La “ayuda” en casa no hace otra cosa que reforzar la idea de que la responsabilidad principal de los cuidados y las tareas domésticas sigue siendo de las mujeres. La igualdad es corresponsabilidad: repartir de forma justa tanto las tareas como la carga mental y las decisiones sobre el hogar y los cuidados.
“El feminismo es una moda”
¿Se llevará esta primavera el feminismo? El feminismo lleva siglos en activo, es un movimiento político y social que ha defendido, defiende y defenderá los derechos humanos y la justicia social. Esto no es una moda.
“Ya no se acepta ni un piropo”
Un piropo no es un problema cuando hay confianza y consentimiento, pero un comentario no solicitado en la calle o en el trabajo que cosifica y sexualiza nuestros cuerpos, ya no lo aceptamos.
Simplemente ponemos límites. Respétalos.
“Ahora todo es machismo no se puede hacer ni un chiste”
No hemos perdido el sentido del humor, pero si un chiste necesita degradar a las mujeres para funcionar, el problema no es que ahora «todo sea machismo», es que antes normalizábamos ridiculizar a las mujeres, presentarlas como objetos, o trivializar la violencia.
Cuestionarnos a costa de quién nos reímos forma parte del cambio hacia una sociedad más igualitaria.
“Pero cómo voy a ser machista si me he criado rodeado de mujeres”
Tener madre, hermanas, amigas o hijas no vacuna contra el machismo, no te exime de tener asumidas conductas machistas que hemos interiorizado durante años en un sistema patriarcal.

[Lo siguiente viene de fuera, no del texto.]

(** One producer records a question, the owner stops the worker. *)
Definition sample_schedule : list (move process tick) :=
  [Spawn 1 (Producer (CheckStopping sample_event)); Spawn 2 StopAdmission] ++
  repeat (Step 0 quiet) 2 ++ repeat (Step 1 quiet) 6 ++ repeat (Step 0 quiet) 5 ++
  repeat (Step 2 quiet) 3 ++ repeat (Step 0 quiet) 8.

Definition sample_end : config world process :=
  default (opened sample_health sample_store)
    (run_schedule stats_step (opened sample_health sample_store) sample_schedule).

Lemma sample_fresh : fresh sample_ledger sample_health sample_store.
Proof.
  split_and!; [|reflexivity|apply sample_tracks]. unfold health_ok, in_u, i64_max. simpl. lia.
Qed.

Lemma sample_reached : reach stats_step begins (opened sample_health sample_store) sample_end.
Proof.
  apply (run_reach _ _ _ sample_schedule); [|vm_compute; reflexivity].
  unfold sample_schedule. cbn [app repeat]. repeat constructor.
Qed.

Lemma shutdown_accounts_for_every_question_witness :
  procs sample_end !! 0%nat = Some (Worker (Finished (Ok tt))) ∧
  saved (health (shared sample_end)) = 151 ∧ pending (status (health (shared sample_end))) = 0.
Proof.
  split; [vm_compute; reflexivity|]. split; [vm_compute; reflexivity|].
  eapply (shutdown_accounts_for_every_question sample_ledger sample_health sample_store sample_end);
    [apply sample_fresh|reflexivity|apply sample_reached|vm_compute; reflexivity..].
Defined.

Lemma ledger_is_the_rolling_window_witness :
  query_seconds (db (store (shared sample_end))) = sample_ledger ++ [((lit "a.", 1, 1, 7), 1)] ∧
  sublist (committed (shared sample_end)) (sent (shared sample_end)).
Proof.
  split; [vm_compute; reflexivity|].
  apply (ledger_is_the_rolling_window sample_ledger sample_health sample_store sample_end);
    [apply sample_fresh|apply sample_reached].
Defined.
End Witnesses.
End DnsStatsRun.
(** C14: the prefetch visits what is popular: a cycle that ends without a
    failed page has refreshed exactly the questions that were popular when its
    list was made, each once, in the order of the list, whatever was recorded,
    refreshed and pruned in the meantime; one that is still running, or was cut
    short by a failed page, has refreshed a front of that list. *)
Theorem popular_cycle_is_complete s sys c :
  ready s → reaches (start s) sys → active sys = Some c →
  ∃ rest : list (target * Z),
    let T := map row_of (visited c) ++ rest in
    bm_wf T ∧ (∀ t, bm_get t T = popular_count (ledger c) t) ∧ (at_ c = Over true → rest = []).
Proof.
  intros Hs Hr Hc. pose proof (reaches_ok _ _ (start_ok _ Hs) Hr) as Hok.
  destruct (sys_active _ Hok c Hc) as (Hg & Ho & Hrow).
  pose proof (table_wf (cycle_generation c) _ (ok_popular_wf _ (sys_store _ Hok))) as Hwf.
  assert (Hget : ∀ t, bm_get t (table (cycle_generation c) (store sys)) = popular_count (ledger c) t).
  { intros t. by rewrite table_get, Hrow. }
  unfold in_order in Ho. destruct (at_ c) as [after|p after|[]].
  - destruct Ho as (rest & HT & _). exists rest. by rewrite <-HT.
  - destruct Ho as (rest & HT & _). rewrite <-app_assoc in HT. exists (map row_of p ++ rest). by rewrite <-HT.
  - exists []. rewrite app_nil_r, <-Ho. done.
  - destruct Ho as (rest & HT). exists rest. by rewrite <-HT.
Qed.

(** maintenance never starves for leases: whenever the store serves a
    refresh of the scheduler, at most one generation is still held, so that the
    refusal for two leased generations is never the answer. *)
Theorem maintenance_has_a_lease s sys :
  ready s → reaches (start s) sys → now_at sys = Requested →
  (length (List.filter (live sys) (leases (store sys))) ≤ 1)%nat.
Proof. intros Hs Hr Hp. apply leases_in_use; [|done]. by eapply reaches_ok; [apply start_ok|]. Qed.


(** ** Cycles end *)

Fixpoint run_cycle (n : nat) (e : env) (s : Store) (c : cycle) : cycle :=
  match n with
  | O => c
  | S n' => match cycle_step e s c with Some c' => run_cycle n' e s c' | None => c end
  end.

Lemma read_targets_Ok n rows :
  (∀ kv, kv ∈ rows → canonical kv.1.2.1.1 = true ∧ 0 < kv.2) → ∃ ts, read_targets (fun _ => None) n rows = Ok ts.
Proof.
  revert n. induction rows as [|[[g [[d t] c]] k] rows IH]; intros n Hrows; [by eexists|].
  destruct (Hrows ((g, (d, t, c)), k) ltac:(by left)) as [Hc Hk]. simpl in Hc, Hk. unfold canonical in Hc.
  destruct (IH (S n)) as [ts Hts]; [intros kv ?; apply Hrows; by right|].
  cbn [read_targets attempt rbind]. destruct (name_from_ascii d) as [nm|]; [|done]. cbn [ok_or rbind].
  unfold to_u64. rewrite (proj2 (Z.ltb_ge _ _)) by lia. cbn [rbind]. rewrite Hts. by eexists.
Qed.

Lemma page_Ok g after s : store_ok s → ∃ ts, page (fun _ => None) g after s = Ok ts.
Proof.
  intros Hs. unfold page. cbn [attempt rbind]. apply read_targets_Ok. intros [[g' t] n] Hk.
  assert (Hin : ((g', t), n) ∈ popular_targets (db s)).
  { eapply elem_of_submseteq; [exact Hk|]. apply sublist_submseteq. etrans; [apply sublist_take|apply filter_sublist]. }
  apply bm_elem_get in Hin; [|apply Hs]. destruct (ok_popular _ Hs g' t n Hin) as (_ & ? & ?). done.
Qed.

(** The steps a cycle has left, at most. *)
Definition remaining (s : Store) (c : cycle) : nat :=
  let left := (length (table (cycle_generation c) s) - length (visited c))%nat in
  match at_ c with
  | AskPage _ => 3 * left + 1
  | InPage p _ => length p + 2 + 3 * (left - length p)
  | Over _ => 0
  end.

Lemma cycle_progress s c :
  store_ok s → in_order (table (cycle_generation c) s) c → at_ c ≠ Over false →
  at_ c = Over true ∨
  ∃ c', cycle_step (fun _ => None) s c = Some c' ∧ at_ c' ≠ Over false ∧ (remaining s c' < remaining s c)%nat.
Proof.
  intros Hs Ho Hne. unfold in_order in Ho. unfold cycle_step, remaining.
  destruct (at_ c) as [after|[|t p] after|[]] eqn:Hat; [| | |by left|done]; right.
  - destruct Ho as (rest & HT & Ha). destruct (page_Ok (cycle_generation c) after s Hs) as [ts Hp]. rewrite Hp.
    pose proof (page_spec _ _ _ _ _ _ _ Hs HT Ha Hp) as Hrows.
    destruct ts as [|t ts]; eexists; split_and!; try done; simpl; [lia|].
    apply (f_equal length) in Hrows. rewrite length_map, length_take in Hrows. cbn [length] in Hrows.
    rewrite HT, length_app, length_map. lia.
  - eexists. split_and!; try done. simpl. lia.
  - destruct Ho as (rest & HT & _). eexists. split_and!; try done. simpl.
    rewrite HT, !length_app, !length_map. simpl. lia.
Qed.

(** without failing pages a cycle ends, after at most three steps per
    row of its list and two more. *)
Theorem popular_cycle_ends s c :
  store_ok s → in_order (table (cycle_generation c) s) c → at_ c ≠ Over false →
  at_ (run_cycle (3 * length (table (cycle_generation c) s) + 2) (fun _ => None) s c) = Over true.
Proof.
  assert (Hrun : ∀ n c, store_ok s → in_order (table (cycle_generation c) s) c → at_ c ≠ Over false →
    (remaining s c ≤ n)%nat → at_ (run_cycle n (fun _ => None) s c) = Over true).
  { clear c. induction n as [|n IH]; intros c Hs Ho Hne Hle;
      (destruct (cycle_progress s c Hs Ho Hne) as [Hover|(c' & Hc & Hne' & Hlt)]; simpl).
    - done.
    - lia.
    - unfold cycle_step. by rewrite Hover.
    - rewrite Hc. destruct (cycle_in_order _ _ _ _ Hs Ho Hc) as (Ho' & _ & _). apply IH; try done. lia. }
  intros Hs Ho Hne. apply Hrun; try done. unfold remaining. unfold in_order in Ho.
  destruct (at_ c) as [after|p after|o]; [lia| |lia]. destruct Ho as (rest & HT & _).
  rewrite HT, !length_app, !length_map. lia.
Qed.
End Prefetch.
(* ===== verification/ConfigSections.v ===== *)
(** * The sections of the configuration

    [packages/proxy-config/src/lib.rs] and [sections/]: the records of the
    main configuration with their built-in values, the expansion of listen
    addresses, the onion services and their validation, the log filter. *)

From S2P Require Import Prelude Order Str Utf8 Net NetText ClientAcl.
Open Scope Z_scope.

Module ConfigSections.
Open Scope result_scope.

(** ** Records and built-in values *)

Record DnsConfig : Type := mkDns { doh_enabled : bool; system_fallback : bool }.
Definition dns_default : DnsConfig := mkDns true false.

Record DohProviderConfig : Type := mkDoh { doh_ip : str; doh_hostname : str; doh_path : str }.

Inductive DnsOverrideKind : Type := System | Dns.

Record DnsOverrideConfig : Type := mkOverrideConfig {
  patterns : list str;
  resolver : DnsOverrideKind;
  server : str;
}.

Record DnsServerConfig : Type := mkDnsServer {
  dns_enabled : bool;
  dns_listen : list str;
  disable_builtin_providers : bool;
  custom_doh_providers : list DohProviderConfig;
  overrides : list DnsOverrideConfig;
  dns_client_access : ClientAcl.AllowedClients;
}.
Definition dns_server_default : DnsServerConfig :=
  mkDnsServer false [lit "127.0.0.1:15353"] false [] [] ClientAcl.allowed_default.

Record SecurityConfig : Type := mkSecurity { block_onion : bool; client_access : ClientAcl.AllowedClients }.
Definition security_default : SecurityConfig := mkSecurity true ClientAcl.allowed_default.

Record AuthConfig : Type := mkAuth { auth_enabled : bool; users_file : str }.
Definition auth_default : AuthConfig := mkAuth true [].

Record UpstreamConfig : Type := mkUpstream {
  upstream_enabled : bool;
  address : str;
  username : str;
  password : str;
}.
Definition upstream_default : UpstreamConfig := mkUpstream false [] [] [].

Record WatchdogConfig : Type := mkWatchdog {
  watchdog_enabled : bool;
  check_interval_secs : Z;
  stale_after_secs : Z;
  rebuild_cooldown_secs : Z;
  failover_min_circuit_fails : Z;
  failover_min_margin : Z;
  failover_signal_cooldown_secs : Z;
}.
Definition watchdog_default : WatchdogConfig := mkWatchdog true 45 180 300 3 2 600.

Record WarmPoolConfig : Type := mkWarmPool { warm_enabled : bool; pool_size : Z; refresh_interval_secs : Z }.
Definition warm_pool_default : WarmPoolConfig := mkWarmPool false 3 60.

Record ConnHealthConfig : Type := mkConnHealth { health_enabled : bool; interval_secs : Z }.
Definition conn_health_default : ConnHealthConfig := mkConnHealth true 60.

Record BridgeSource : Type := mkSource {
  label : str;
  url : str;
  headers : list str;
  cookies : list str;
  allow_credentials_cross_origin : bool;
}.

Record BridgesConfig : Type := mkBridges {
  lines : list str;
  sources : list BridgeSource;
  use_seeds : bool;
  auto_fetch : bool;
  min_alive : Z;
  max_body_mib : Z;
  max_fails : Z;
  fail_window_mins : Z;
  recheck_interval_mins : Z;
  max_circuit_fails : Z;
  circuit_observation_window_mins : Z;
  iat_mode : Z;
  transport : str;
}.

Definition github (path : string) : str := lit "https://raw.githubusercontent.com/" ++ lit path.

Cuestiónate lo aprendido para detectar comportamientos y privilegios que ni reconoces.
“No todos somos iguales yo no soy un violador y nunca he pegado a una mujer”

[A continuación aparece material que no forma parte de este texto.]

(** What is decided of a document that is converted. *)
Lemma prepare_spec d p src v root :
  parse src = Ok v → as_object v = Some root →
  match prepare d p src with
  | Ok None => problems src = []
  | Ok (Some cv) =>
      ∃ root' c, document_converted root root' (masks cv) ∧ config_of_value (of_object root') = Ok c ∧
        (match map_get root BRIDGES with
         | None => pool cv = None ∧ converted cv = c
         | Some b => ∃ bs, bridges_from_value b = Ok bs ∧ pool cv = Some bs ∧ converted cv = with_bridges c bs
         end) ∧ ready d p (converted cv) (pool cv) = Ok tt
  | Err _ => True
  end.
Proof.
  intros Hp Hv. unfold prepare. rewrite Hp. cbn [fails rbind]. rewrite Hv.
  destruct (convert_patterns (map_remove BRIDGES root)) as [[root' n]|] eqn:Hc; [|done]. cbn [rbind].
  apply convert_patterns_spec in Hc. case_bool_decide as Hi; cbn [negb andb].
  - destruct Hi as [b Hb]. rewrite Hb. destruct (bridges_from_value b) as [bs|] eqn:Hbs; [|done]. cbn [fails rbind].
    destruct (config_of_value (of_object root')) as [c|] eqn:Hcv; [|done]. cbn [rbind].
    destruct (ready d p _ _) as [[]|] eqn:Hr; [|done]. exists root', c. split_and!; try done. eauto.
  - apply eq_None_not_Some in Hi. rewrite Hi. destruct (Nat.eqb_spec n 0) as [->|Hn].
    + unfold problems, root_problems. rewrite Hp, Hv, (proj2 (contains_key_false _ _) Hi). cbn [app].
      pose proof (dc_masks _ _ _ Hc) as Hm. destruct (overrides_of root) as [[ds l]|]; [|done].
      by destruct (pattern_problems 0 l).
    + cbn [rbind]. destruct (config_of_value (of_object root')) as [c|] eqn:Hcv; [|done]. cbn [rbind ready].
      exists root', c. done.
Qed.

(** *** Runs of the migration *)

(** The bridges file as the conversion leaves it. *)
Definition pool_in (d d' : disk) (p : place) (cv : conversion) : Prop :=
  match pool cv with
  | None => d' !! bridges_path p = d !! bridges_path p
  | Some _ => ∃ text, bridges_text (converted cv) = Ok text ∧ d' !! bridges_path p = Some (Text text)
  end.

(** Every other file is kept. *)
Definition kept (d d' : disk) (p : place) : Prop := ∀ q n, q ≠ p → d !! q = Some n → d' !! q = Some n.

(** Nothing that matters happened yet: the main file is the old one. *)
Record pending (d d' : disk) (p : place) (cv : conversion) : Prop := {
  pe_main : d' !! p = d !! p;
  pe_pool : d' !! bridges_path p = d !! bridges_path p ∨ pool_in d d' p cv;
  pe_kept : kept d d' p;
}.

(** The main file is the new one, the pool is moved and the backup is there. *)
Record finished (d d' : disk) (p : place) (src : str) (cv : conversion) : Prop := {
  fi_main : ∃ text, config_to_string (encode (converted cv)) = Ok text ∧ d' !! p = Some (Text text);
  fi_pool : pool_in d d' p cv;
  fi_backup : d !! backup_path d p = None ∧ d' !! backup_path d p = Some (Text src);
  fi_kept : kept d d' p;
}.

(** An existing bridges file that the run may replace is the one it writes. *)
Lemma ready_spec d p c b :
  ready d p c (Some b) = Ok tt ↔
  ∃ text, bridges_text c = Ok text ∧ (d !! bridges_path p = None ∨ d !! bridges_path p = Some (Text text)).
Proof.
  unfold ready, read_to_string. destruct (bridges_text c) as [text|]; cbn [fails rbind]; [|naive_solver].
  destruct (d !! bridges_path p) as [[s|]|]; [|naive_solver..]. unfold str_eqb. case_bool_decide; naive_solver.
Qed.

Lemma ready_again d d' p cv :
  ready d p (converted cv) (pool cv) = Ok tt → d' !! bridges_path p = d !! bridges_path p ∨ pool_in d d' p cv →
  ready d' p (converted cv) (pool cv) = Ok tt.
Proof.
  unfold pool_in. destruct (pool cv) as [b|]; [|done]. rewrite !ready_spec. intros (text & Ht & Hd) [He|(t' & Ht' & He)].
  - exists text. by rewrite He.
  - exists t'. auto.
Qed.

Lemma prepare_again d d' p src cv :
  prepare d p src = Ok (Some cv) → d' !! bridges_path p = d !! bridges_path p ∨ pool_in d d' p cv →
  prepare d' p src = Ok (Some cv).
Proof.
  unfold prepare. intros Hp Hd. destruct (parse src) as [v|]; [|done]. cbn [fails rbind] in *.
  destruct (as_object v) as [root|]; [|done]. destruct (convert_patterns _) as [[root' n]|]; [|done]. cbn [rbind] in *.
  destruct (_ && _); [done|]. unbind Hp. rewrite Ha, Ha0. cbn [rbind]. injection Hp as <-. destruct a1.
  pose proof (ready_again d d' p (mkConversion _ _ n) Ha1 Hd) as Hr. cbn [converted pool] in Hr. by rewrite Hr.
Qed.

Lemma copy_file_cases io d src dest r d' :
  d !! dest = None → copy_file io d src dest = (r, d') →
  (∀ q, q ≠ dest → d' !! q = d !! q) ∧ (r = Ok tt → d' !! dest = Some (Text src)).
Proof.
  intros Hd. destruct io; intros [= <- <-]; split; try done; intros; by rewrite ?lookup_insert_eq, ?lookup_insert_ne by done.
Qed.

(** A save of the bridges file that is not the one there already creates it. *)
Lemma commit_pool io d p cv r d' :
  ready d p (converted cv) (pool cv) = Ok tt →
  (match pool cv with
   | Some _ => write_bridges io d (converted cv) p
   | None => (Ok tt, d)
   end) = (r, d') →
  (∀ q, q ≠ bridges_path p → d' !! q = d !! q) ∧
  (r ≠ Ok tt ∧ d' !! bridges_path p = d !! bridges_path p ∨ pool_in d d' p cv) ∧
  (∀ n, d !! bridges_path p = Some n → d' !! bridges_path p = Some n).
Proof.
  unfold pool_in. destruct (pool cv) as [b|]; [|intros _ [= <- <-]; auto].
  rewrite ready_spec. intros (text & Ht & Hd) (Ho & Hc)%write_body_cases. rewrite Ht in Hc. split; [done|].
  destruct Hc as [[? He]|(body & Hb & He)]; [rewrite He; auto|]. injection Hb as <-. split; [right; eauto|].
  intros n Hn. rewrite Hn in Hd. destruct Hd as [|Hd]; congruence.
Qed.

Lemma commit_cases io d p src cv r d' :
  d !! p = Some (Text src) → ready d p (converted cv) (pool cv) = Ok tt → commit io d p src cv = (r, d') →
  (pending d d' p cv ∧ (∀ o, r ≠ Ok o)) ∨ finished d d' p src cv.
Proof.
  intros Hp Hready Hc. unfold commit in Hc. destruct (backup_path_free d p) as (k & Hk & Hfree).
  pose proof (backup_name_other p k) as Hkp. pose proof (backup_not_bridges p k) as Hkb. rewrite <-Hk in Hkp, Hkb.
  pose proof (bridges_path_other p) as Hbp. set (dest := backup_path d p) in *.
  destruct (copy_file _ d src dest) as [r1 d1] eqn:H1. destruct (copy_file_cases _ _ _ _ _ _ Hfree H1) as [Ho1 Hb1].
  assert (Hk1 : ∀ q n, d !! q = Some n → d1 !! q = Some n) by (intros q n Hq; rewrite Ho1 by congruence; done).
  destruct r1 as [[]|e]; [|injection Hc as <- <-; left; split; [|done]].
  2: { constructor; [by rewrite Ho1 by done|left; by rewrite Ho1 by done|intros q n _; apply Hk1]. }
  specialize (Hb1 eq_refl). destruct (match pool cv with Some _ => _ | None => _ end) as [r2 d2] eqn:H2.
  assert (Hready1 : ready d1 p (converted cv) (pool cv) = Ok tt).
  { apply (ready_again d); [done|]. left. by rewrite Ho1 by done. }
  destruct (commit_pool _ _ _ _ _ _ Hready1 H2) as (Ho2 & Hp2 & Hbr2).
  assert (Hk2 : ∀ q n, d1 !! q = Some n → d2 !! q = Some n).
  { intros q n Hq. destruct (decide (q = bridges_path p)) as [->|]; [by apply Hbr2|by rewrite Ho2]. }
  assert (Hpool2 : d2 !! bridges_path p = d !! bridges_path p ∨ pool_in d d2 p cv).
  { destruct Hp2 as [[_ He]|Hin]; [left; by rewrite He, Ho1 by done|right]. unfold pool_in in *.
    destruct (pool cv); [done|]. by rewrite Hin, Ho1 by done. }
  assert (Hmain2 : d2 !! p = d !! p) by by rewrite Ho2, Ho1 by congruence.
  destruct r2 as [[]|e]; [|injection Hc as <- <-; left; split; [|done]; constructor; eauto; intros q n _ Hq; eauto].
  assert (Hpool2' : pool_in d d2 p cv) by (destruct Hp2 as [[? _]|Hin]; [done|]; unfold pool_in in *;
    destruct (pool cv); [done|]; by rewrite Hin, Ho1 by done).
  destruct (write_main _ d2 _ p) as [r3 d3] eqn:H3. destruct (write_body_cases _ _ _ _ _ _ H3) as [Ho3 Hm3].
  assert (Hk3 : kept d d3 p) by (intros q n Hq Hd; rewrite Ho3 by done; eauto).
  assert (Hpool3 : pool_in d d3 p cv).
  { unfold pool_in in *. by destruct (pool cv); rewrite Ho3 by done. }
  destruct Hm3 as [[Hr3 He]|(text & Ht & He)].
  - left. destruct r3 as [[]|]; [done|]. injection Hc as <- <-. split; [|done]. constructor; [by rewrite He|by right|done].
  - right. assert (d' = d3) as -> by (destruct r3 as [[]|]; congruence).
    constructor; [eauto|done| |done]. split; [done|]. rewrite Ho3, Ho2 by done. done.
Qed.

No todos los hombres son agresores, pero casi todos los agresores sexuales y la gran mayoría de quienes ejercen violencia de género son hombres. Recordarlo no es acusar individualmente a todos, sino señalar un patrón estructural.
No pretendas ser felicitado por no ser un violador, no es un mérito. Mejor pregúntate qué puedes hacer para que esa violencia deje de ser tan frecuente.
“La violencia no tiene género también hay mujeres que pegan y asesinan”
Es cierto, pero eso no cambia el patrón principal: la mayoría de las agresiones graves y de los asesinatos en el ámbito de la pareja los cometen hombres contra mujeres. Decir que «la violencia no tiene género» sirve para ocultar que son ellas quienes están siendo asesinadas y agredidas en proporción abrumadoramente mayor.
“Cuando las mujeres dicen no quieren decir sí”
Cuando una mujer dice “no”, significa no y la idea contraria es peligrosa porque niega el consentimiento explícito y anula la posibilidad real de negarse. Es una idea que ha justificado durante años el acoso, la presión y las agresiones sexuales.
El consentimiento no es un juego de pistas ni de adivinanzas, es un sí claro y libre.
“Para cuándo un día del hombre”
Para cuando sean discriminados por el mero hecho de ser hombres.
El 8 de marzo no es “el día de las mujeres”, sino una jornada para visibilizar una desigualdad histórica y actual y exigir cambios. No hace falta un “día del hombre” lo que sí hace falta es que se impliquen también en la lucha por la igualdad.
No obstante, ya existe un Día Internacional del Hombre (19 de noviembre), una jornada centrada en cuestiones como la salud masculina o los modelos de masculinidad.
Por qué es importante desmontar las frases machistas
Las frases machistas reflejan una cultura que normaliza la desigualdad. Identificarlas y responderlas no es exagerar, es cuestionar ideas que se han dado por normales y que siguen justificando brechas salariales, violencias y discriminaciones cotidianas.
Desmontarlas forma parte de un cambio más amplio hacia la igualdad real entre mujeres y hombres. Cada vez que paramos una frase machista, estamos poniendo un límite a la impunidad del machismo y abriendo espacio para otras formas de relacionarnos, más libres y más igualitarias.